The notion of complicity figures prominently in the UN Guiding Principles on Business and Human Rights, and it is the subject of long-standing debates in both legal scholarship and moral philosophy. However, much work is still to be done in connecting debates about complicity to the human rights framework.
Theoretical topics to be explored include the interplay between theories of complicity and theories of human rights (e.g., is complicity only a viable concept in the context of violations of the duty to respect human rights, or can we make sense of complicity in failures to protect and realize human rights?), the mens rea of complicity, and the causal relationship that has to obtain between a secondary agent and a primary perpetrator for the secondary agent to count as an accomplice.
We are also interested in contributions about political and legal developments in the field. Questions of interest to the course include the following: What role do charges of complicity play in the political sphere? How has the response to such charges changed in recent years? What legal remedies are, will be or should be available to victims of human rights violations vis-à-vis corporations or governments that are implicated in these violations?

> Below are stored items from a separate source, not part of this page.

(* ===== verification/SiteConfigHeap.v ===== *)
(** The module [src/website/siteConfig.js] with object identity.

    The same three statements as in [SiteConfig], run on a state that
    has a scope and a heap ([Heap]): every array and object literal of
    the file allocates, the shorthand property [users] of line 30 stores
    the reference bound on line 9, and [module.exports = siteConfig]
    stores the reference bound on line 18 into the module object.

    The theorems relate the two models and state what only this one can:
    read as a tree, the exported reference is exactly the value
    [SiteConfig.module_exports] computes; [module.exports] and
    [siteConfig] are one object and its [users] property is the array
    bound to [users]; and since nothing freezes these objects, a write
    through any of the references after the module has run changes the
    configuration the generator loads. *)

From stdpp Require Import gmap.
From S2P Require Import Prelude JsNumber JsValue Heap JsModule SiteConfig.
From S2P Require Import Schema Contract Conformance.

Set Warnings "-clear-no-such-hyp".

(** ** States *)

Record hstate : Type := {
  hs_scope : gmap string hval;
  hs_heap : heap
}.

(** An identifier reference. *)
Definition h_lookup_ident (x : string) (st : hstate) : result JsError hval :=
  match hs_scope st !! x with
  | Some a => Ok a
  | None => Err (ReferenceError x)
  end.

(** [const x = a]. *)
Definition h_declare_const (x : string) (a : hval) (st : hstate)
  : result JsError hstate :=
  match hs_scope st !! x with
  | Some _ =>
      Err (SyntaxError ("Identifier '" +:+ x +:+ "' has already been declared"))
  | None => Ok {| hs_scope := <[x := a]> (hs_scope st); hs_heap := hs_heap st |}
  end.

(** The state at the start of the module body: [module] refers to an
    object whose [exports] property refers to an empty object. *)
Definition h_module_scope : hstate :=
  {| hs_scope := {[ "module" := HRef 1 ]};
     hs_heap := [HObj []; HObj [("exports", HRef 0)]] |}.

(** ** The statements *)

(** Line 9: the array literal and its element are allocated, and
    [users] is bound to the array's reference. *)
Definition h_stmt_users (st : hstate) : result JsError hstate :=
  let '(users_ref, h) := alloc_lit users (hs_heap st) in
  h_declare_const "users" users_ref {| hs_scope := hs_scope st; hs_heap := h |}.

(** Lines 18-54: the property values in source order.  The nested
    literals allocate; [users] is an identifier reference and yields the
    reference already bound, not a copy. *)
Definition h_siteConfig (hst : Host) (st : hstate)
  : result JsError (hval * heap) :=
  let '(headerLinks_ref, h1) := alloc_lit headerLinks (hs_heap st) in
  let* users_binding := h_lookup_ident "users" st in
  let '(colors_ref, h2) := alloc_lit colors h1 in
  let* copyright_value := copyright hst in
  let '(copyright_str, h3) := alloc_lit copyright_value h2 in
  let '(highlight_ref, h4) := alloc_lit highlight h3 in
  let '(scripts_ref, h5) := alloc_lit scripts h4 in
  Ok (alloc (HObj [
    ("title", HStr "Aktoro Lang");
    ("tagline", HStr "An Expressive Language for the Golang Ecosystem");
    ("url", HStr "https://aktoro-lang.github.io");
    ("baseUrl", HStr "/test-site/");
    ("projectName", HStr "aktoro-lang");
    ("headerLinks", headerLinks_ref);
    ("users", users_binding);
    ("headerIcon", HStr "img/logo-plain.svg");
    ("footerIcon", HStr "img/logo.png");
    ("favicon", HStr "img/logo.png");
    ("colors", colors_ref);
    ("copyright", copyright_str);
    ("highlight", highlight_ref);
    ("scripts", scripts_ref);
    ("repoUrl", HStr "https://github.com/facebook/test-site")
  ]) h5).

(** Line 18: [const siteConfig = {...}]. *)
Definition h_stmt_siteConfig (hst : Host) (st : hstate) : result JsError hstate :=
  let* r := h_siteConfig hst st in
  h_declare_const "siteConfig" r.1 {| hs_scope := hs_scope st; hs_heap := r.2 |}.

(** Line 56: [module.exports = siteConfig] writes the reference into the
    module object. *)
Definition h_stmt_exports (st : hstate) : result JsError hstate :=
  let* m := h_lookup_ident "module" st in
  let* a := h_lookup_ident "siteConfig" st in
  let* h := heap_set "exports" a m (hs_heap st) in
  Ok {| hs_scope := hs_scope st; hs_heap := h |}.

(** The module body, in source order. *)
Definition h_run_module (hst : Host) : result JsError hstate :=
  let* st1 := h_stmt_users h_module_scope in
  let* st2 := h_stmt_siteConfig hst st1 in
  h_stmt_exports st2.

(** What [require] returns: the reference stored in [module.exports]. *)
Definition h_require_result (st : hstate) : result JsError hval :=
  let* m := h_lookup_ident "module" st in
  heap_get "exports" m (hs_heap st).

(** ** What a holder of a reference can do afterwards *)

(** [users[0].pinned = b], through whatever reference to the users array
    the writer holds. *)
Definition set_first_pinned (b : bool) (users_ref : hval) (h : heap)
  : result JsError heap :=
  let* user := heap_index 0 users_ref h in
  heap_set "pinned" (HBool b) user h.

(** The tree a reader of the export sees. *)
Definition read_export (st : hstate) : option value :=
  match h_require_result st with
  | Ok r => reify 3 (hs_heap st) r
  | Err _ => None
  end.

(** ** The final state *)

(** The state the module body ends in: thirteen objects, the last of
    which is the configuration. *)
Definition h_final (y : Z) : hstate :=
  {| hs_scope :=
       {[ "module" := HRef 1; "users" := HRef 3; "siteConfig" := HRef 12 ]};
     hs_heap :=
       [ HObj [];
         HObj [("exports", HRef 12)];
         HObj [("caption", HStr "User1");
               ("image", HStr "/test-site/img/docusaurus.svg");
               ("infoLink", HStr "https://www.facebook.com");
               ("pinned", HBool true)];
         HArr [HRef 2];
         HObj [("doc", HStr "quickstart"); ("label", HStr "Getting Started")];
         HObj [("doc", HStr "overview"); ("label", HStr "Docs")];
         HObj [("page", HStr "help"); ("label", HStr "Help")];
         HObj [("blog", HBool true); ("label", HStr "Blog")];
         HArr [HRef 4; HRef 5; HRef 6; HRef 7];
         HObj [("primaryColor", HStr "#0287ee");
               ("secondaryColor", HStr "#02eede")];
         HObj [("theme", HStr "default")];
         HArr [HStr "https://buttons.github.io/buttons.js"];
         HObj [
           ("title", HStr "Aktoro Lang");
           ("tagline", HStr "An Expressive Language for the Golang Ecosystem");
           ("url", HStr "https://aktoro-lang.github.io");
           ("baseUrl", HStr "/test-site/");
           ("projectName", HStr "aktoro-lang");
           ("headerLinks", HRef 8);
           ("users", HRef 3);
           ("headerIcon", HStr "img/logo-plain.svg");
           ("footerIcon", HStr "img/logo.png");
           ("favicon", HStr "img/logo.png");
           ("colors", HRef 9);
           ("copyright", HStr (copyright_text y));
           ("highlight", HRef 10);
           ("scripts", HRef 11);
           ("repoUrl", HStr "https://github.com/facebook/test-site")
         ] ] |}.

(** What the export reads as once its user has been unpinned. *)
Definition unpinned_export (y : Z) : value :=
  VObj (obj_set "users"
          (VArr [VObj [("caption", VStr "User1");
                       ("image", VStr "/test-site/img/docusaurus.svg");
                       ("infoLink", VStr "https://www.facebook.com");
                       ("pinned", VBool false)]])
          (exported_props y)).

(** ** Running the module *)

Section run.
Implicit Types (hst : Host) (st : hstate) (y : Z).

Lemma h_run_module_eq hst : h_run_module hst = Ok (h_final (fullYear hst)).
Proof.
  unfold h_run_module, h_stmt_siteConfig, h_siteConfig, h_final.
  pose proof (copyright_eq hst) as Hc.
  destruct (copyright hst) as [c|]; [|done]. injection Hc as ->.
  generalize (copyright_text (fullYear hst)). intros s. reflexivity.
Qed.

Lemma h_run_module_inv hst st :
  h_run_module hst = Ok st -> st = h_final (fullYear hst).
Proof. rewrite h_run_module_eq. by intros [= <-]. Qed.

Lemma h_require_final y : h_require_result (h_final y) = Ok (HRef 12).
Proof. reflexivity. Qed.

Lemma read_export_final y : read_export (h_final y) = Some (exported y).
Proof.
  unfold read_export, h_final, exported, exported_props.
  generalize (copyright_text y). intros s. reflexivity.
Qed.

End run.

(** ** Properties *)

(** C5.  The two models agree: run on the heap, the module body
    completes, and the tree a reader sees from the reference in
    [module.exports] is the value the tree model exports. *)
Theorem heap_run_refines (hst : Host) :
  exists st v, h_run_module hst = Ok st /\
    read_export st = Some v /\ module_exports hst = Ok v.
Proof.
  exists (h_final (fullYear hst)), (exported (fullYear hst)).
  split_and!; [apply h_run_module_eq|apply read_export_final|].
  apply module_exports_eq.
Qed.

(** C9.  Sharing: after the module has run, [module.exports] and the
    binding [siteConfig] hold the same reference, and the [users]
    property of that object holds the reference bound to [users], which
    is a different object. *)
Theorem export_shares_objects (hst : Host) (st : hstate) :
  h_run_module hst = Ok st ->
  exists l_config l_users, l_config <> l_users /\
    h_require_result st = Ok (HRef l_config) /\
    h_lookup_ident "siteConfig" st = Ok (HRef l_config) /\
    h_lookup_ident "users" st = Ok (HRef l_users) /\
    heap_get "users" (HRef l_config) (hs_heap st) = Ok (HRef l_users).
Proof. intros ->%h_run_module_inv. exists 12, 3. by split_and!. Qed.

Lemma export_shares_objects_witness :
  exists l_config l_users, l_config <> l_users /\
    h_require_result (h_final 2018) = Ok (HRef l_config) /\
    h_lookup_ident "siteConfig" (h_final 2018) = Ok (HRef l_config) /\
    h_lookup_ident "users" (h_final 2018) = Ok (HRef l_users) /\
    heap_get "users" (HRef l_config) (hs_heap (h_final 2018))
    = Ok (HRef l_users).
Proof.
  apply (export_shares_objects (Build_Host 2018 eq_refl)). reflexivity.
Defined.

(** C4.  The exported configuration is not frozen: once the module has
    run, the assignment [users[0].pinned = false] through the binding
    [users] succeeds, and the object the generator was handed then
    decodes to a configuration with no pinned user, which is not the one
    the module constructed. *)
Theorem export_not_frozen (hst : Host) (st : hstate) (u : hval) :
  h_run_module hst = Ok st ->
  h_lookup_ident "users" st = Ok u ->
  exists h' c,
    set_first_pinned false u (hs_heap st) = Ok h' /\
    read_export {| hs_scope := hs_scope st; hs_heap := h' |}
    = Some (unpinned_export (fullYear hst)) /\
    load (unpinned_export (fullYear hst)) = Ok c /\
    pinned_users c = [] /\ c <> expected (fullYear hst).
Proof.
  intros ->%h_run_module_inv [= <-]. eexists _, _.
  split; [reflexivity|]. split.
  { unfold read_export, unpinned_export, exported_props. simpl.
    generalize (copyright_text (fullYear hst)). intros s. reflexivity. }
  split; [reflexivity|]. split; [reflexivity|].
  intros Hc. apply (f_equal pinned_users) in Hc. discriminate.
Qed.

Lemma export_not_frozen_witness :
  exists h' c,
    set_first_pinned false (HRef 3) (hs_heap (h_final 2018)) = Ok h' /\
    read_export {| hs_scope := hs_scope (h_final 2018); hs_heap := h' |}
    = Some (unpinned_export 2018) /\
    load (unpinned_export 2018) = Ok c /\
    pinned_users c = [] /\ c <> expected 2018.
Proof.
  apply (export_not_frozen (Build_Host 2018 eq_refl) (h_final 2018) (HRef 3));
    reflexivity.
Defined.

Finally, we invite applied contributions on the legal or moral assessment of specific cases, such as: Are European governments complicit in the torture of migrants committed by the Lybian coast guard? Are transnational corporations complicit in human rights abuses committed by authoritarian regimes that finance their activities by selling the country’s national resources?

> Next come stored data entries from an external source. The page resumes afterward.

(* ===== verification/Lifecycle.v ===== *)
(** The life of the configuration in a process (section 3, Lifecycle).

    The generator obtains the configuration with
    [require('./siteConfig.js')].  The first call runs the module body
    with the clock of that moment; the module record is kept, and every
    later call returns the object the first one built.  Between calls
    the clock advances, and a component that holds the export can write
    to it, since nothing freezes it.

    [process] is the state of such a process, [handle] its reaction to
    one event, [run] its reaction to a sequence of events.  The
    specification's account of the same lifetime is the small machine
    [a_handle] on a [view]: the year the configuration was constructed
    in and whether the user is still pinned.  The theorems show that
    the process implements the machine on every sequence of events, and
    what follows: one object for the lifetime of the process, and a
    copyright that keeps the year of the first call. *)

From stdpp Require Import gmap.
From S2P Require Import Prelude JsNumber JsValue Heap JsModule SiteConfig.
From S2P Require Import SiteConfigHeap.

Set Warnings "-clear-no-such-hyp".

(** ** The process *)

Inductive event : Type :=
| Tick (h : Host)           (* the clock now reads [h] *)
| Require                   (* [require('./siteConfig.js')] *)
| SetPinned (b : bool).     (* [require(...).users[0].pinned = b] *)

Record process : Type := {
  p_clock : Host;
  p_loaded : option hstate
}.

(** The process at its start: the module has not been loaded. *)
Definition fresh (h : Host) : process :=
  {| p_clock := h; p_loaded := None |}.

(** The state of the module: the body runs if it has not run yet. *)
Definition load_module (p : process) : result JsError hstate :=
  match p_loaded p with
  | Some st => Ok st
  | None => h_run_module (p_clock p)
  end.

(** [require('./siteConfig.js')]: the export, and the process with the
    module loaded. *)
Definition require (p : process) : result JsError (hval * process) :=
  let* st := load_module p in
  let* r := h_require_result st in
  Ok (r, {| p_clock := p_clock p; p_loaded := Some st |}).

(** [exports.users[0].pinned = b], in the state of the loaded module. *)
Definition write_pinned (b : bool) (st : hstate) : result JsError hstate :=
  let* r := h_require_result st in
  let* us := heap_get "users" r (hs_heap st) in
  let* h := set_first_pinned b us (hs_heap st) in
  Ok {| hs_scope := hs_scope st; hs_heap := h |}.

(** [require('./siteConfig.js').users[0].pinned = b]. *)
Definition set_pinned (b : bool) (p : process) : result JsError process :=
  let* st := load_module p in
  let* st' := write_pinned b st in
  Ok {| p_clock := p_clock p; p_loaded := Some st' |}.

(** One event: the references handed out, and the process afterwards. *)
Definition handle (e : event) (p : process)
  : result JsError (list hval * process) :=
  match e with
  | Tick h => Ok ([], {| p_clock := h; p_loaded := p_loaded p |})
  | Require => let* rp := require p in Ok ([rp.1], rp.2)
  | SetPinned b => let* p' := set_pinned b p in Ok ([], p')
  end.

Fixpoint run (evs : list event) (p : process)
  : result JsError (list hval * process) :=
  match evs with
  | [] => Ok ([], p)
  | e :: evs' =>
      let* r1 := handle e p in
      let* r2 := run evs' r1.2 in
      Ok (r1.1 ++ r2.1, r2.2)
  end.

(** ** The specification's machine *)

(** What the lifetime of a configuration comes down to: the year it was
    constructed in, and the one field a holder has been seen to write. *)
Record view : Type := {
  v_year : Z;
  v_pinned : bool
}.

(** The machine's state: the year the clock reads, and the view of the
    configuration once it has been constructed. *)
Definition a_state : Type := Z * option view.

Definition a_require (s : a_state) : view :=
  default {| v_year := s.1; v_pinned := true |} s.2.

Definition a_handle (s : a_state) (e : event) : a_state :=
  match e with
  | Tick h => (fullYear h, s.2)
  | Require => (s.1, Some (a_require s))
  | SetPinned b =>
      (s.1, Some {| v_year := v_year (a_require s); v_pinned := b |})
  end.

Definition a_run (evs : list event) (s : a_state) : a_state :=
  foldl a_handle s evs.

(** The configuration a view stands for. *)
Definition view_export (v : view) : value :=
  VObj (obj_set "users"
          (VArr [VObj [("caption", VStr "User1");
                       ("image", VStr "/test-site/img/docusaurus.svg");
                       ("infoLink", VStr "https://www.facebook.com");
                       ("pinned", VBool (v_pinned v))]])
          (exported_props (v_year v))).

(** The state of the module a view stands for: the state the body ends
    in, with the user's flag as last written. *)
Definition h_loaded (v : view) : hstate :=
  {| hs_scope := hs_scope (h_final (v_year v));
     hs_heap :=
       <[2 := HObj [("caption", HStr "User1");
                    ("image", HStr "/test-site/img/docusaurus.svg");
                    ("infoLink", HStr "https://www.facebook.com");
                    ("pinned", HBool (v_pinned v))]]>
         (hs_heap (h_final (v_year v))) |}.

(** The process [p] is in the state [s] of the machine. *)
Definition rep (p : process) (s : a_state) : Prop :=
  fullYear (p_clock p) = s.1 /\ p_loaded p = h_loaded <$> s.2.

(** ** The process implements the machine *)

Section refinement.
Implicit Types (p : process) (s : a_state) (v : view) (e : event).

Lemma h_final_loaded y : h_final y = h_loaded {| v_year := y; v_pinned := true |}.
Proof. reflexivity. Qed.

Lemma read_export_loaded v : read_export (h_loaded v) = Some (view_export v).
Proof.
  destruct v as [y b].
  unfold read_export, h_loaded, view_export, exported_props, h_final. simpl.
  generalize (copyright_text y). intros s. reflexivity.
Qed.

(** Loading, in a process that stands for [s]. *)
Lemma load_module_rep p s :
  rep p s -> load_module p = Ok (h_loaded (a_require s)).
Proof.
  intros [Hy Hl]. unfold load_module, a_require. rewrite Hl.
  destruct s as [y [v|]]; simpl in *; [done|].
  by rewrite h_run_module_eq, Hy, h_final_loaded.
Qed.

Lemma require_loaded v : h_require_result (h_loaded v) = Ok (HRef 12).
Proof. reflexivity. Qed.

Lemma write_pinned_loaded b v :
  write_pinned b (h_loaded v)
  = Ok (h_loaded {| v_year := v_year v; v_pinned := b |}).
Proof.
  destruct v as [y b']. unfold write_pinned, h_loaded, h_final. simpl.
  generalize (copyright_text y). intros s. reflexivity.
Qed.

Lemma handle_rep e p s :
  rep p s ->
  exists rs p', handle e p = Ok (rs, p') /\ rep p' (a_handle s e) /\
    Forall (eq (HRef 12)) rs.
Proof.
  intros Hrep. pose proof (load_module_rep p s Hrep) as Hload.
  destruct Hrep as [Hy Hl]. destruct e as [h| |b]; simpl.
  - by eexists _, _.
  - unfold require. rewrite Hload. cbn [rbind].
    rewrite require_loaded. cbn [rbind]. eexists _, _. split; [done|].
    split; [done|]. by repeat constructor.
  - unfold set_pinned. rewrite Hload. cbn [rbind].
    rewrite write_pinned_loaded. cbn [rbind]. by eexists _, _.
Qed.

Lemma run_rep evs : forall p s,
  rep p s ->
  exists rs p', run evs p = Ok (rs, p') /\ rep p' (a_run evs s) /\
    Forall (eq (HRef 12)) rs.
Proof.
  induction evs as [|e evs IH]; intros p s Hrep; simpl.
  - by eexists _, _.
  - destruct (handle_rep e p s Hrep) as (rs1 & p1 & -> & Hrep1 & Hrs1).
    destruct (IH p1 _ Hrep1) as (rs2 & p2 & H2 & Hrep2 & Hrs2). simpl.
    rewrite H2. simpl. eexists _, _. split; [done|]. split; [done|].
    by apply Forall_app.
Qed.

Lemma rep_fresh h : rep (fresh h) (fullYear h, None).
Proof. done. Qed.

(** Once constructed, the view keeps its year. *)
Lemma a_run_year evs : forall s v,
  s.2 = Some v ->
  exists v', (a_run evs s).2 = Some v' /\ v_year v' = v_year v.
Proof.
  induction evs as [|e evs IH]; intros [y o] v Hs; simpl in *; [by eexists|].
  subst o.
  destruct e as [h| |b];
    [destruct (IH (fullYear h, Some v) v eq_refl) as (v' & Hv' & Hy)
    |destruct (IH (y, Some v) v eq_refl) as (v' & Hv' & Hy)
    |destruct (IH (y, Some {| v_year := v_year v; v_pinned := b |}) _ eq_refl)
       as (v' & Hv' & Hy)];
    by exists v'.
Qed.

End refinement.

(** ** Properties *)

(** C13.  The process implements the specification's machine: started
    with the module not loaded, it runs every sequence of clock ticks,
    [require] calls and writes to the pinned flag without an error;
    every [require] returns the same reference; the clock is the
    machine's; and the module is loaded exactly when the machine has a
    view, in which case a reader of the export sees the configuration
    of that view. *)
Theorem process_refines_view (h0 : Host) (evs : list event) :
  exists rs p,
    run evs (fresh h0) = Ok (rs, p) /\
    Forall (eq (HRef 12)) rs /\
    fullYear (p_clock p) = (a_run evs (fullYear h0, None)).1 /\
    read_export <$> p_loaded p
    = (fun v => Some (view_export v)) <$> (a_run evs (fullYear h0, None)).2.
Proof.
  destruct (run_rep evs _ _ (rep_fresh h0)) as (rs & p & Hrun & [Hy Hl] & Hrs).
  exists rs, p. split_and!; [done..|]. rewrite Hl.
  destruct (a_run evs _).2 as [v|]; simpl; [|done].
  by rewrite read_export_loaded.
Qed.

(** C14.  The copyright is computed once: after the first [require],
    whatever ticks, [require] calls and writes follow, the module stays
    loaded and the export a reader sees still carries the copyright of
    the year the clock read at that first call. *)
Theorem copyright_computed_once (h0 : Host) (evs : list event) :
  exists rs p st ps,
    run (Require :: evs) (fresh h0) = Ok (rs, p) /\
    p_loaded p = Some st /\
    read_export st = Some (VObj ps) /\
    obj_get "copyright" ps = VStr (copyright_text (fullYear h0)).
Proof.
  destruct (run_rep (Require :: evs) _ _ (rep_fresh h0))
    as (rs & p & Hrun & [_ Hl] & _).
  destruct (a_run_year evs (fullYear h0, Some (a_require (fullYear h0, None)))
              _ eq_refl) as (v & Hv & Hy).
  change (a_run (Require :: evs) (fullYear h0, None))
    with (a_run evs (fullYear h0, Some (a_require (fullYear h0, None)))) in Hl.
  rewrite Hv in Hl. simpl in Hl, Hy.
  exists rs, p, (h_loaded v), (obj_set "users"
    (VArr [VObj [("caption", VStr "User1");
                 ("image", VStr "/test-site/img/docusaurus.svg");
                 ("infoLink", VStr "https://www.facebook.com");
                 ("pinned", VBool (v_pinned v))]]) (exported_props (v_year v))).
  split_and!; [done|done|apply read_export_loaded|by rewrite Hy].
Qed.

The organizers invite researchers as well as human rights activists from all fields and disciplines to send in abstracts that deal with the topics indicated above. The course language is English.
If you are interested in presenting a paper or work in progress, please send an anonymised abstract of no more than 500 words, as well as your contact information in a separate file, to firstname.lastname@example.org by 31 March 2019. Due to budgetary restrictions, we unfortunately cannot reimburse travel or accommodation costs.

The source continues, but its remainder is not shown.